TAYARI JONES: Thanks, Eisa. I am so glad this story connected with you. It took me a long time to write it because I just wasn’t sure how to resolve such thorny issues. I needed it to feel true, but also move the conversation forward. Maybe I wanted to move various conversations forward. The title, An American Marriage, wasn’t really my first choice. The novel in your hands is very different from the novel I started writing. When I finished, I realized that I needed a new title. I was brainstorming with my editor and I threw out the title and he loved it. I was unsure. I was worried that the title made it sound like it was about some white people in Connecticut having feelings! But my editor kind of sat me down and he said, “If you don’t want the title, we won’t make you keep it. But just take a moment to think about why you don’t want it. Is the issue that you don’t feel like your book is big enough for such a heavy title? Do you feel uncomfortable claiming the American-ness of this story?” And I thought about it. Why would I believe that something in Connecticut is more “American” than the lives of Black people in the South? Aren’t we as quintessential as any of other citizens? But I knew that it had to be “An” American Marriage, not just American Marriage because the story is very specific — just one marriage. I am not interested in pushing the idea that there is one relationship that is representative of the country. I wouldn’t be comfortable with calling it “Black American Marriage.” I need the “An.”
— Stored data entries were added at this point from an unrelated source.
(* ===== verification/StrUtil.v ===== *)
(** * Truncating text (src/internal/strutil/truncate.go) *)

From S2P Require Import Prelude GoStrings GoText.
From Stdlib Require Import Ascii.

#[local] Open Scope string_scope.
#[local] Open Scope nat_scope.

(** ** Definitions *)

(** The last [n] bytes. *)
Definition suffix (n : nat) (s : string) : string := str_drop (String.length s - n) s.

(** [utf8.RuneStart]: not a continuation byte. *)
Definition RuneStart (c : ascii) : bool := negb ((128 <=? N_of_ascii c) && (N_of_ascii c <=? 191))%N.
Definition starts_rune (s : string) : bool := match s with String c _ => RuneStart c | "" => false end.

(** Whether the text is the encoding of one rune. *)
Definition one_rune (s : string) : bool :=
  match s with String c s' => match utf8_start c with Some p => (String.length s' =? length p)%nat && utf8_from p s' | None => false end | "" => false end.

(** [utf8.DecodeLastRuneInString] finds a rune, and not an error of size 1: it
    goes back to the start of a rune, at most four bytes in all. *)
Definition last_rune_ok (s : string) : bool :=
  if starts_rune (suffix 1 s) && one_rune (suffix 1 s) then true else
  let n := if starts_rune (suffix 2 s) then 2 else if starts_rune (suffix 3 s) then 3 else 4 in
  (n <=? String.length s) && one_rune (suffix n s).

Definition drop_last (s : string) : string := str_take (String.length s - 1) s.
Fixpoint strip (fuel : nat) (cut : string) : string :=
  match fuel with
  | O => cut
  | S fuel => if decide (cut = "") then cut else if last_rune_ok cut then cut else strip fuel (drop_last cut)
  end.
Definition Truncate (s : string) (max : Z) : string :=
  if (max <=? 0)%Z then "" else
  if (Z.of_nat (String.length s) <=? max)%Z then s else
  let cut := str_take (Z.to_nat max) s in strip (String.length cut) cut.

(** ** Theorems *)

Lemma suffix_app x u : suffix (String.length u) (x +:+ u) = u.
Proof. unfold suffix. rewrite string_length_app. replace (_ - _) with (String.length x) by lia. apply str_drop_app. Qed.
Lemma suffix_cons x y a u : suffix (String.length u) (x +:+ String a (y +:+ u)) = u.
Proof.
  replace (x +:+ String a (y +:+ u)) with ((x +:+ String a y) +:+ u) by (by rewrite string_app_assoc). apply suffix_app.
Qed.
Lemma suffix_split n s : exists x, s = x +:+ suffix n s.
Proof. exists (str_take (String.length s - n) s). unfold suffix. by rewrite str_take_drop. Qed.

Lemma one_rune_shape r : one_rune r = true -> exists c p, utf8_start c = Some p /\
  match p, r with
  | [], String c' "" => c' = c
  | [r1], String c' (String a1 "") => c' = c /\ (r1.1 <= N_of_ascii a1 <= r1.2)%N
  | [r1; r2], String c' (String a1 (String a2 "")) => c' = c /\ (r1.1 <= N_of_ascii a1 <= r1.2)%N /\ (r2.1 <= N_of_ascii a2 <= r2.2)%N
  | [r1; r2; r3], String c' (String a1 (String a2 (String a3 ""))) => c' = c /\ (r1.1 <= N_of_ascii a1 <= r1.2)%N /\
      (r2.1 <= N_of_ascii a2 <= r2.2)%N /\ (r3.1 <= N_of_ascii a3 <= r3.2)%N
  | _, _ => False
  end.
Proof.
  destruct r as [|c r]; [done|]. cbn [one_rune]. destruct (utf8_start c) as [p|] eqn:E; [|done]. intros [Hl H]%andb_prop.
  apply Nat.eqb_eq in Hl. exists c, p. split; [done|].
  assert (length p <= 3)%nat as Hp by (unfold utf8_start in E; repeat case_match; simplify_eq; cbn; lia). clear E.
  destruct p as [|[l1 h1] [|[l2 h2] [|[l3 h3] [|]]]]; cbn [length] in Hp; try lia;
    destruct r as [|a1 [|a2 [|a3 [|]]]]; cbn [length String.length] in Hl; try lia; [done|..];
    cbn [utf8_from] in H; rewrite ?andb_true_iff, ?N.leb_le in H; cbn [fst snd]; tauto.
Qed.
Lemma start_RuneStart c p : utf8_start c = Some p -> RuneStart c = true.
Proof.
  unfold utf8_start, RuneStart. intros H. apply negb_true_iff, andb_false_iff. rewrite N.leb_gt, N.leb_gt.
  destruct (N.ltb_spec (N_of_ascii c) 128); [by left|]. destruct (N.ltb_spec (N_of_ascii c) 194); [done|]. right. lia.
Qed.
Lemma cont_RuneStart a r : cont_range r -> (r.1 <= N_of_ascii a <= r.2)%N -> RuneStart a = false.
Proof. intros [H1 H2] H. unfold RuneStart. rewrite !(proj2 (N.leb_le _ _)) by lia. done. Qed.

Lemma last_rune_app x r : one_rune r = true -> last_rune_ok (x +:+ r) = true.
Proof.
  intros H. destruct (one_rune_shape r H) as (c & p & Hc & Hr). pose proof (start_RuneStart c p Hc) as Hs.
  pose proof (utf8_start_ranges c p Hc) as Hp. unfold last_rune_ok.
  destruct p as [|r1 [|r2 [|r3 [|]]]]; destruct r as [|c' [|a1 [|a2 [|a3 [|]]]]]; try done.
  - subst c'. pose proof (suffix_app x (String c "")) as E. cbn [String.length] in E. rewrite E. cbn [starts_rune]. by rewrite Hs, H.
  - destruct Hr as [-> H1]. apply Forall_cons in Hp as [Hp1 _]. pose proof (cont_RuneStart a1 r1 Hp1 H1) as N1.
    pose proof (suffix_cons x "" c (String a1 "")) as E1. pose proof (suffix_app x (String c (String a1 ""))) as E2.
    cbn [String.length String.append] in E1, E2. rewrite E1, E2. cbn [starts_rune]. rewrite N1, Hs. cbn [andb].
    rewrite E2, H, string_length_app. cbn [String.length]. by rewrite (proj2 (Nat.leb_le _ _)) by lia.
  - destruct Hr as (-> & H1 & H2). apply Forall_cons in Hp as [Hp1 [Hp2 _]%Forall_cons].
    pose proof (cont_RuneStart a1 r1 Hp1 H1) as N1. pose proof (cont_RuneStart a2 r2 Hp2 H2) as N2.
    pose proof (suffix_cons x (String a1 "") c (String a2 "")) as E1. pose proof (suffix_cons x "" c (String a1 (String a2 ""))) as E2.
    pose proof (suffix_app x (String c (String a1 (String a2 "")))) as E3.
    cbn [String.length String.append] in E1, E2, E3. rewrite E1, E2, E3. cbn [starts_rune]. rewrite N1, N2, Hs. cbn [andb].
    rewrite E3, H, string_length_app. cbn [String.length]. by rewrite (proj2 (Nat.leb_le _ _)) by lia.
  - destruct Hr as (-> & H1 & H2 & H3). apply Forall_cons in Hp as [Hp1 [Hp2 [Hp3 _]%Forall_cons]%Forall_cons].
    pose proof (cont_RuneStart a1 r1 Hp1 H1) as N1. pose proof (cont_RuneStart a2 r2 Hp2 H2) as N2. pose proof (cont_RuneStart a3 r3 Hp3 H3) as N3.
    pose proof (suffix_cons x (String a1 (String a2 "")) c (String a3 "")) as E1.
    pose proof (suffix_cons x (String a1 "") c (String a2 (String a3 ""))) as E2.
    pose proof (suffix_cons x "" c (String a1 (String a2 (String a3 "")))) as E3.
    pose proof (suffix_app x (String c (String a1 (String a2 (String a3 ""))))) as E4.
    cbn [String.length String.append] in E1, E2, E3, E4. rewrite E1, E2, E3. cbn [starts_rune]. rewrite N1, N2, N3. cbn [andb].
    rewrite E4, H, string_length_app. cbn [String.length]. by rewrite (proj2 (Nat.leb_le _ _)) by lia.
Qed.
Lemma last_rune_spec s : last_rune_ok s = true -> exists x r, s = x +:+ r /\ one_rune r = true.
Proof.
  unfold last_rune_ok. destruct (starts_rune (suffix 1 s) && _) eqn:E.
  - intros _. apply andb_prop in E as [_ E]. destruct (suffix_split 1 s) as [x Hx]. by exists x, (suffix 1 s).
  - set (n := if starts_rune (suffix 2 s) then _ else _). intros [_ H]%andb_prop. destruct (suffix_split n s) as [x Hx]. by exists x, (suffix n s).
Qed.

Lemma str_take_begins n s : exists u, s = str_take n s +:+ u.
Proof. exists (str_drop n s). by rewrite str_take_drop. Qed.
Lemma str_take_length n s : String.length (str_take n s) = Nat.min n (String.length s).
Proof. revert s. induction n as [|n IH]; intros [|c s]; cbn; [done..|]. by rewrite IH. Qed.
Lemma app_nonempty_length (x : string) : x <> "" -> String.length x <> 0.
Proof. by destruct x. Qed.
Lemma drop_last_snoc x c : drop_last (x +:+ String c "") = x.
Proof. unfold drop_last. rewrite string_length_app. cbn [String.length]. rewrite Nat.add_sub. apply str_take_app. Qed.
Lemma snoc_cases s : s = "" \/ exists x c, s = x +:+ String c "".
Proof.
  induction s as [|c s IH]; [by left|]. right. destruct IH as [->|(x & d & ->)]; [by exists "", c|by exists (String c x), d].
Qed.

(** [strip] takes bytes off the end, up to the last complete rune. *)
Lemma strip_spec fuel s : String.length s <= fuel -> exists u, s = strip fuel s +:+ u /\
  (strip fuel s = "" \/ last_rune_ok (strip fuel s) = true) /\
  forall t v, s = t +:+ v -> last_rune_ok t = true -> String.length t <= String.length (strip fuel s).
Proof.
  revert s. induction fuel as [|fuel IH]; intros s Hl.
  - destruct s; [|cbn in Hl; lia]. exists "". split_and!; [done|by left|]. intros t v E _.
    apply (f_equal String.length) in E. rewrite string_length_app in E. cbn in *. lia.
  - cbn [strip]. case_decide as He.
    { subst s. exists "". split_and!; [done|by left|]. intros t v E _. apply (f_equal String.length) in E. rewrite string_length_app in E. cbn in *. lia. }
    destruct (last_rune_ok s) eqn:Hs.
    { exists "". rewrite string_app_nil_r. split_and!; [done|by right|]. intros t v -> _. rewrite string_length_app. lia. }
    destruct (snoc_cases s) as [->|(x & c & ->)]; [done|]. rewrite drop_last_snoc. rewrite string_length_app in Hl. cbn in Hl.
    destruct (IH x ltac:(lia)) as (u & Hu & H1 & H2). exists (u +:+ String c ""). split_and!; [by rewrite <-string_app_assoc, <-Hu|done|].
    intros t v E Ht. destruct (snoc_cases v) as [->|(v' & d & ->)].
    + rewrite string_app_nil_r in E. subst t. congruence.
    + rewrite <-string_app_assoc in E. apply string_app_same_length in E as [E _]; [by eapply H2|].
      apply (f_equal String.length) in E. rewrite !string_length_app in *. cbn in E. lia.
Qed.

(** The state behind a part of a text. *)
Lemma utf8_app x : forall p s, Forall cont_range p -> utf8_from p (x +:+ s) = true -> exists q, Forall cont_range q /\ utf8_from q s = true /\
  forall t, utf8_from p (x +:+ t) = utf8_from q t.
Proof.
  induction x as [|c x IH]; intros p s Hp H; [by exists p|]. cbn [String.append utf8_from] in *. destruct p as [|[lo hi] p].
  - destruct (utf8_start c) as [p|] eqn:E; [|done]. by apply (IH p s (utf8_start_ranges c p E)).
  - apply Forall_cons in Hp as [_ Hp]. apply andb_prop in H as [Hc H]. rewrite Hc. by apply IH.
Qed.

(** What a valid text begins with is valid if it ends with a complete rune. *)
Lemma valid_part t u : ValidString (t +:+ u) = true -> last_rune_ok t = true -> ValidString t = true.
Proof.
  unfold ValidString. intros H (x & r & -> & Hr)%last_rune_spec. rewrite string_app_assoc in H.
  destruct (utf8_app x [] (r +:+ u) (Forall_nil_2 _) H) as (q & Hq & Hs & ->). destruct r as [|c r]; [done|].
  cbn [one_rune] in Hr. destruct (utf8_start c) as [p|] eqn:E; [|done]. apply andb_prop in Hr as [_ Hr]. destruct q as [|r1 q].
  - cbn [utf8_from]. by rewrite E.
  - apply Forall_cons in Hq as [Hq _]. cbn [String.append utf8_from] in Hs. destruct r1 as [lo hi].
    apply andb_prop in Hs as [[H1%N.leb_le H2%N.leb_le]%andb_prop _]. pose proof (cont_RuneStart c (lo, hi) Hq (conj H1 H2)).
    pose proof (start_RuneStart c p E). congruence.
Qed.
Lemma valid_ends t : ValidString t = true -> t = "" \/ last_rune_ok t = true.
Proof.
  unfold ValidString. remember (String.length t) as n eqn:Hn. revert t Hn. induction n as [n IH] using lt_wf_ind. intros t Hn H.
  destruct t as [|c t]; [by left|]. right. cbn [utf8_from] in H. destruct (utf8_start c) as [p|] eqn:E; [|done].
  assert (exists r u, t = r +:+ u /\ String.length r = length p /\ utf8_from p r = true /\ utf8_from [] u = true) as (r & u & -> & Hl & Hr & Hu).
  { clear -H. revert t H. induction p as [|[lo hi] p IHp]; intros t H; [by exists "", t|]. destruct t as [|d t]; [done|].
    cbn [utf8_from] in H. apply andb_prop in H as [Hd H]. destruct (IHp t H) as (r & u & -> & H1 & H2 & H3).
    exists (String d r), u. split_and!; [done|cbn; by rewrite H1|cbn [utf8_from]; by rewrite Hd|done]. }
  assert (one_rune (String c r) = true) as H1 by (cbn [one_rune]; by rewrite E, Hl, Nat.eqb_refl).
  destruct (IH (String.length u) ltac:(subst n; cbn; rewrite string_length_app; lia) u eq_refl Hu) as [->|Hlast].
  - rewrite string_app_nil_r. by apply (last_rune_app "").
  - apply last_rune_spec in Hlast as (x & r' & -> & Hr'). change (String c (r +:+ x +:+ r')) with (String c (r +:+ (x +:+ r'))).
    rewrite <-string_app_assoc. by apply (last_rune_app (String c (r +:+ x))).
Qed.

(** the result begins the text, has at most [max] bytes, is valid UTF-8 if
    the text is, and is the longest such part of it. *)
Theorem Truncate_exact s max : let t := Truncate s max in
  (exists u, s = t +:+ u) /\ (Z.of_nat (String.length t) <= Z.max 0 max)%Z /\ (ValidString s = true -> ValidString t = true) /\
  forall t' u', s = t' +:+ u' -> ValidString t' = true -> (Z.of_nat (String.length t') <= max)%Z -> (String.length t' <= String.length t)%nat.
Proof.
  cbn zeta. unfold Truncate. destruct (Z.leb_spec max 0) as [Hm|Hm].
  { split_and!; [by exists s|cbn; lia|done|]. intros t' u' -> _ Hl. cbn. lia. }
  destruct (Z.leb_spec (Z.of_nat (String.length s)) max) as [Hl|Hl].
  { split_and!; [exists ""; by rewrite string_app_nil_r|lia|done|]. intros t' u' -> _ _. rewrite string_length_app. lia. }
  set (cut := str_take (Z.to_nat max) s). destruct (strip_spec (String.length cut) cut ltac:(lia)) as (u & Hu & Hend & Hmax).
  set (t := strip (String.length cut) cut) in *. destruct (str_take_begins (Z.to_nat max) s) as [v Hv]. fold cut in Hv.
  assert (String.length cut = Z.to_nat max) as Hc by (unfold cut; rewrite str_take_length; lia).
  assert (s = t +:+ (u +:+ v)) as Hs by (rewrite <-string_app_assoc, <-Hu; exact Hv).
  split_and!.
  - by exists (u +:+ v).
  - apply (f_equal String.length) in Hu. rewrite string_length_app in Hu. lia.
  - rewrite Hs at 1. intros Hvalid. destruct Hend as [->|Hend]; [done|]. by eapply valid_part.
  - intros t' u' E Ht' Hlen. destruct (valid_ends t' Ht') as [->|Hr]; [cbn; lia|].
    assert (exists w, cut = t' +:+ w) as [w Hw]; [|by eapply Hmax].
    rewrite Hv in E. apply app_cut in E as [(w & E & _)|(w & E & _)]; [|by exists w].
    exists "". rewrite string_app_nil_r, E. rewrite E, string_length_app in Hlen.
    destruct w; [by rewrite string_app_nil_r|cbn in Hlen; lia].
Qed.

(** A text that is not valid need not become valid. *)
Theorem Truncate_invalid : ValidString (Truncate (String (ascii_of_nat 255) "abc") 2) = false.
Proof. reflexivity. Qed.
An American Marriage also centers the life of a Black female character who is able to support herself, to make a living as an artist. As contemporary and fresh as Celestial is, her art is steeped in tradition. For Celestial, this tradition of Black female artists is expressed in the dolls she produces. She works in a tradition that has historically been called folk art, but it is clear that her work is fine art. The responses she gets to her work suggest that each doll is exquisite — and Roy is her subject. Meanwhile, she and Roy are your subjects. This art within the art feels like a story within the story to me, in that through Celestial’s art we are meant to understand much more about the bigger art, your novel. I would love to know where this particular avocation, which becomes Celestial’s vocation, came from. Also, what do you see as the work and the power of the art in Celestial’s life? Can you talk for a bit about what her art does, for her and to other characters?
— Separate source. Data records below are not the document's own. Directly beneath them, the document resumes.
(** The contributions of the visits, facility by facility. *)
Lemma contribution_visits (hs : list Hospital) (rt : string)
    (amount : Hospital * string -> Z) :
  Forall (fun h => PyDict.wf (required_resources h)) hs ->
  contribution (visits hs) rt amount
  = zsum (map (fun h => match required_of h rt with
                        | Some _ => amount (h, rt)
                        | None => 0
                        end) hs).
Proof.
  induction 1 as [| h hs Hwf _ IH]; [reflexivity |].
  simpl. rewrite contribution_app, zsum_cons, IH, contribution_single
    by exact Hwf.
  f_equal.
  destruct (in_dec _ rt (PyDict.keys (required_resources h))) as [Hin | Hout].
  - apply required_of_keys in Hin as [req ->]. reflexivity.
  - destruct (required_of h rt) eqn:E; [| reflexivity].
    exfalso. apply Hout, required_of_keys. eauto.
Qed.

Lemma nodup_pairs {A B} (a : A) (l : list B) :
  List.NoDup l -> List.NoDup (map (pair a) l).
Proof.
  induction 1 as [| b l Hb Hnd IH]; simpl; constructor; [| exact IH].
  intros Hin. apply in_map_iff in Hin as (b' & [= ->] & Hin). contradiction.
Qed.

(** On a well-formed input no pair of keys is visited twice. *)
Lemma nodup_visits (hs : list Hospital) :
  wf_input hs -> List.NoDup (map visit_keys (visits hs)).
Proof.
  intros [Hids Hwf]. induction hs as [| h hs IH]; [constructor |].
  simpl in Hids. apply List.NoDup_cons_iff in Hids as [Hid Hids].
  inversion Hwf as [| ? ? Hh Hrest]; subst.
  simpl. rewrite map_app, map_map. apply List.NoDup_app.
  - apply (nodup_pairs (hospital_id h)), Hh.
  - now apply IH.
  - intros [k rt] Hin1 Hin2.
    apply in_map_iff in Hin1 as (rt' & [= <- <-] & _).
    apply in_map_iff in Hin2 as (p & [= Hk _] & Hp).
    apply in_visits in Hp as [Hp _].
    apply Hid. rewrite <- Hk. now apply in_map.
Qed.

Lemma surplus_visits (hs : list Hospital) (rt : string) :
  (exists p, In p (visits hs) /\ snd p = rt /\ surplus_visit p = true)
  <-> exists h, In h hs /\ has_surplus h rt.
Proof.
  unfold has_surplus, surplus_visit, visit_available. split.
  - intros ([h rt'] & Hp & <- & Hc). apply in_visits in Hp as [Hh Hrt].
    simpl in *. apply required_of_keys in Hrt as [req Hreq].
    rewrite (visit_required_of _ _ _ Hreq) in Hc. apply Z.ltb_lt in Hc.
    eauto.
  - intros (h & Hh & req & Hreq & Hlt). exists (h, rt).
    split; [apply in_visits; split; [exact Hh |];
            apply required_of_keys; simpl; eauto |].
    split; [reflexivity |].
    rewrite (visit_required_of _ _ _ Hreq). now apply Z.ltb_lt.
Qed.
(** * RLC Analyzer Pro: the frequency-response analysis core

    A shallow embedding of [core/rlc_theory.py], [core/curve_fitting.py],
    [core/analysis_reconstruction.py] and [core/units.py], and the
    properties of the natural-language specification that concern them;
    then the axis set-up of [gui/plot_utils.py] and further properties of
    the same functions, read off the code.

    Numbers.  Python's [float] and NumPy's [float64] are binary64 values.
    They are modelled by the real numbers extended with the three
    non-finite values of IEEE 754 ([float] below): arithmetic on finite
    values is exact (no rounding, no overflow, no underflow, signed zeros
    identified), and the non-finite values follow IEEE 754.  This is the
    "real arithmetic" reading of the specification; it keeps what the code
    observes of floats apart from rounding: [nan] from square roots of
    negative numbers, [inf] from NumPy divisions by zero, comparisons that
    are false on [nan], and Python's [ZeroDivisionError].

    Python scalars and NumPy scalars.  The scalar arguments of the core
    functions are Python floats (the GUI passes [float(entry) * multiplier]).
    A division whose two operands are Python floats raises
    [ZeroDivisionError] on a zero divisor ([py_div]); as soon as one operand
    is a NumPy value (the result of [np.sqrt], an array, an array element)
    the division follows IEEE 754 and returns [inf] or [nan] ([fdiv]). *)

From Stdlib Require Import Reals Lra Lia List ZArith String Ascii Bool Sorted.
From stdpp Require Import gmap strings.

Set Warnings "-register-all".

(** ** Exceptions and the result monad *)

Inductive exn : Type :=
  | ZeroDivisionError
  | ValueError (msg : string)
  | TypeError
  | AttributeError
  | IndexError.

Inductive result (A : Type) : Type :=
  | Ok (a : A)
  | Raise (e : exn).
Arguments Ok {A} a.
Arguments Raise {A} e.
(** * LocationService and the map thunks: a shallow embedding

    The development follows the two TypeScript modules of the repository:
    the [LocationService] class (a process-wide singleton built from static
    fields, a platform geolocation watch and a list of subscriber callbacks)
    and the [updateUserLocation] and [fetchNearbyUsers] thunks.

    - JavaScript numbers that are only copied (latitude, longitude,
      accuracy) are binary64 floats; platform error codes and epoch
      milliseconds are integers.
    - The static fields of the class form the record [Service]; what the
      platform holds on behalf of the class (registered watches, lifecycle
      listeners, promises) forms the record [Platform]; together with the
      state of the client code and the trace of observable effects they
      form a [World], threaded through a state-and-exception monad [M].
    - An [async] method is split at its [await]s: the part that runs
      synchronously, and one continuation per suspension point, resumed by
      the event that settles the awaited promise. JavaScript runs one
      callback at a time, so each event is one atomic step.
    - The platform is the environment: it hands out fresh handles, delivers
      positions and errors to the watches that are registered, and answers
      permission requests; the clock reading and the random draw of a
      registration are inputs of the call.
    - Of the platform calls, [PermissionsAndroid.check],
      [PermissionsAndroid.request] and [AppState.addEventListener] may
      throw; [Geolocation.watchPosition], [Geolocation.clearWatch],
      [subscription.remove] and [Alert.alert] return normally.
    - A subscriber's handler is client code: it may read and write the
      client's own state and may throw; it does not call back into the
      service while it runs. The theorems that say what an event leaves
      alone are stated for the events during which no handler runs. *)

From Stdlib Require Import ZArith List String Bool Floats.
From Stdlib Require Import DecimalString DecimalZ.
Import ListNotations.
Open Scope string_scope.
Open Scope list_scope.

(** ** Data model: [types/user.ts] and the declarations of the service *)

Record UserLocation := mkUserLocation {
  latitude : float;
  longitude : float;
  accuracy : float;
  timestamp : Z  (* the time value of the [Date], epoch milliseconds *)
}.

Inductive LocationErrorType :=
| PERMISSION_DENIED
| LOCATION_UNAVAILABLE
| TIMEOUT
| UNKNOWN.

Record LocationError := mkLocationError {
  type : LocationErrorType;
  message : string;
  code : option Z  (* [code?: number] *)
}.

(** The object the platform hands to an error callback ([error: any]): the
    two properties the service reads, each possibly [undefined]. *)
Record GeoError := mkGeoError {
  error_code : option Z;
  error_message : option string
}.

(** The object the platform hands to a success callback. *)
Record GeoPosition := mkGeoPosition {
  coords_latitude : float;
  coords_longitude : float;
  coords_accuracy : float;
  position_timestamp : Z
}.

(** A value travelling through [throw] / [catch] or a promise rejection. *)
Inductive JsThrown :=
| ThrownError (msg : string)            (* an instance of [Error] *)
| ThrownLocationError (e : LocationError) (* the plain object built by the service *)
| ThrownValue (description : string).     (* any other value *)

(** [a || b] on an optional string: the empty string and [undefined] are
    the two falsy cases. *)
Definition or_else (a : option string) (b : string) : string :=
  match a with
  | Some s => if String.eqb s "" then b else s
  | None => b
  end.

(** ** Observable effects *)

Inductive LogArg :=
| LogText (text : string)
| LogThrown (v : JsThrown)
| LogGeoError (e : GeoError).

(** Observable effects, in the order they happen. *)
Inductive Effect :=
| ConsoleWarn (args : list LogArg)
| ConsoleError (args : list LogArg)
| Alerted (title text : string)            (* [Alert.alert(title, text, [{text: 'OK'}])] *)
| Invoked (handler : nat) (location : UserLocation)
| GeoWatchPosition (w : nat)
| GeoClearWatch (w : nat).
Like Celestial, I have spent most of my adult life making art, consuming art. I actually dedicated quite a bit of my childhood and adolescence to art. I didn’t want Celestial to be a writer, however. Being a writer is fun if you’re a writer, but not exactly a spectator sport. I considered a lot of different art forms for Celestial. I thought about her being a quilter — I make quilts myself — but something felt a little too precious about it when I tried to put it on the page. I decided on her being a portrait doll-maker because it involved a lot of the same questions that writers deal with. What does it mean when a real person inspired your art? How close do you have to stay with the truth? Who owns it? Who has veto power?
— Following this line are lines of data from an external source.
(** * A shallow embedding of the send pipeline of the text platform

    The development follows the JavaScript sources:
    - [services/compliance/index.js] (the compliance engine and the phone
      normalizer),
    - [services/queue/index.js] (the queue helpers and the two workers),
    - [services/sms/telnyx.js] (the provider adapter and the reconciler),
    - [webhooks/telnyx.js] (the webhook dispatcher),
    - [db/schema.sql] (the tables and their CHECK constraints),
    - [config/index.js] (the defaults).

    Conventions of the embedding.
    - A JavaScript string is a [string] of bytes.  The only character
      classes the code distinguishes are ASCII ones, so a non-ASCII
      character (several bytes, all above 127) is treated like any other
      non-digit.
    - An instant ([Date], [dayjs()]) is the number of milliseconds since the
      epoch, in [Z]; an ISO timestamp string is identified with the instant
      it denotes.
    - A UUID is an abstract identifier, a [nat]; fresh ones come from a
      counter of the world.
    - A nullable SQL column is an [option]; [WHERE] keeps the rows whose
      condition is TRUE, so a NULL comparison drops the row.
    - The row-level policies of the schema apply to the role the pool
      connects with.  [db.queryWithTenant] sets the tenant on its connection
      and sees the rows of that tenant.  [db.query] sets nothing: on a table
      under a policy it sees the rows of the tenant the pooled connection
      still carries from an earlier [queryWithTenant] ([set_config(..., FALSE)]
      outlives the release of the client), and no row on a connection that
      carries none; [global_opt_outs] has no policy and is seen whole.  The
      tenant carried by the connection that serves a [db.query] is an input
      of the function that calls it, [session].
    - A statement is sent without parameter types; the server deduces them
      and rejects a statement whose uses of one parameter disagree.  NOT NULL
      columns and the CHECK constraint on [messages.status] are part of the
      model; foreign keys are not.
    - The clock is read once per operation: every [dayjs()], [Date.now()] and
      SQL [NOW()] of one call sees the instant [now] the function is given.
    - The calls to the logger are recorded with their level and message. *)

From Stdlib Require Import ZArith List String Ascii Bool Lia.
From Stdlib Require Import Numbers.DecimalString.
Import ListNotations.

Open Scope string_scope.
Open Scope Z_scope.

(** ** Phone normalizer ([ComplianceEngine.normalizePhone]) *)

(** The regular expression class [\d]: the ASCII digits. *)
Definition is_digit (c : ascii) : bool :=
  ((48 <=? nat_of_ascii c) && (nat_of_ascii c <=? 57))%nat.

(** [phone.replace(/\D/g, '')] *)
Fixpoint strip_non_digits (s : string) : string :=
  match s with
  | EmptyString => EmptyString
  | String c rest =>
      if is_digit c then String c (strip_non_digits rest)
      else strip_non_digits rest
  end.

Definition normalizePhone (phone : string) : string :=
  let digits := strip_non_digits phone in
  let digits :=
    if (String.length digits =? 10)%nat then "1" ++ digits else digits in
  "+" ++ digits.

(** The wording of the specification, for comparison with the code: the digit
    characters of the input, in order. *)
Definition digit_characters (s : string) : list ascii :=
  filter is_digit (list_ascii_of_string s).


(** ** Values shared by the services *)

Definition uuid := nat.
Definition instant := Z.

(** The two channels of [messages.type] and [opt_out_log.channel]
    ([CHECK (... IN ('sms', 'email'))]); every caller passes one of them. *)
Inductive Channel := sms | email.

(** [campaigns.type]: [CHECK (type IN ('sms', 'email', 'both'))]. *)
Inductive CampaignType := campaign_sms | campaign_email | campaign_both.

Inductive Direction := inbound | outbound.

Definition Channel_eqb (a b : Channel) : bool :=
  match a, b with
  | sms, sms | email, email => true
  | _, _ => false
  end.

Definition Direction_eqb (a b : Direction) : bool :=
  match a, b with
  | inbound, inbound | outbound, outbound => true
  | _, _ => false
  end.

Definition channel_name (c : Channel) : string :=
  match c with sms => "sms" | email => "email" end.

(** JavaScript truthiness of the values the code tests. *)
Definition truthy_bool (b : option bool) : bool :=
  match b with Some true => true | _ => false end.

Definition truthy_string (s : option string) : bool :=
  match s with
  | Some (String _ _) => true
  | _ => false
  end.

Definition is_some {A : Type} (o : option A) : bool :=
  match o with Some _ => true | None => false end.

(** [a || b] on strings that may be null or empty. *)
Definition or_string (a : option string) (b : option string) : option string :=
  if truthy_string a then a else b.

Definition string_of_Z (z : Z) : string := NilZero.string_of_int (Z.to_int z).

Definition mem_string (s : string) (l : list string) : bool :=
  existsb (String.eqb s) l.

Definition mem_uuid (u : uuid) (l : list uuid) : bool :=
  existsb (Nat.eqb u) l.

Definition option_uuid_eqb (a : option uuid) (b : uuid) : bool :=
  match a with Some x => Nat.eqb x b | None => false end.

Definition option_string_eqb (a : option string) (b : string) : bool :=
  match a with Some x => String.eqb x b | None => false end.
Roy loves being her subject when it feels like an uncomplicated expression of desire or admiration. He’s all for it! But when she uses her art to explore a more complex understanding of his life and their relationship he loses it.

Their conflict over this may be the thorniest issue in the story. (Aside from the love triangle, maybe.) When she makes a doll depicting him as a baby, but wearing a prison uniform, he is shaken by the image. And, he is resentful that this image of his predicament has won her a major accolade, furthering her career. She argues that she is raising awareness about the prison-industrial complex and he shoots back that no doll ever got anyone out of prison. They are both right. I do think that artists can be a little self-aggrandizing as they fantasize about the impact of their work. I do think that art enriches our lives and is essential to our humanity. But I also understand that there are real limits. There is an interview in The Rumpus with Edward P. Jones and he says that “the Mona Lisa’s a nice painting but if the guy had never painted it, the world would still go on. Not that I’m da Vinci or anything, but having those kinds of feelings sort of frees you.” That cracks me up every time. I know Roque Dalton said that poetry is like bread — and he means that it is for everyone, but it has kind of been appropriated to mean that poetry is actually like bread. And the truth of the matter is that if you offered a starving person a hot buttered roll or perhaps a few stanzas, they would go for the roll every time. I am not mad at that. I’d take the roll over Song of Solomon and I think it is the best novel ever written!

Celestial makes art for several reasons, but the first is that it pleases her. It fortifies her and challenges her mind and spirit. She chooses to use her work sometimes to raise awareness. Sometimes she uses it to work out questions in her own mind. Some of her art she makes to sell. Her art is as complicated and varied as she is.

This is a luxury that women artists seldom admit. It’s almost like you can have permission to be an artist only if you make it about providing aid or assistance to someone or some cause. “I write this book because people are suffering.” You know, something like that. And yes, we all want to use our gifts to heal an ailing world, but I would write even if the country were not on fire. I do it because I like slipping into a fictional world. It took me a long time to be able to say, first and foremost, I do it because it pleases me.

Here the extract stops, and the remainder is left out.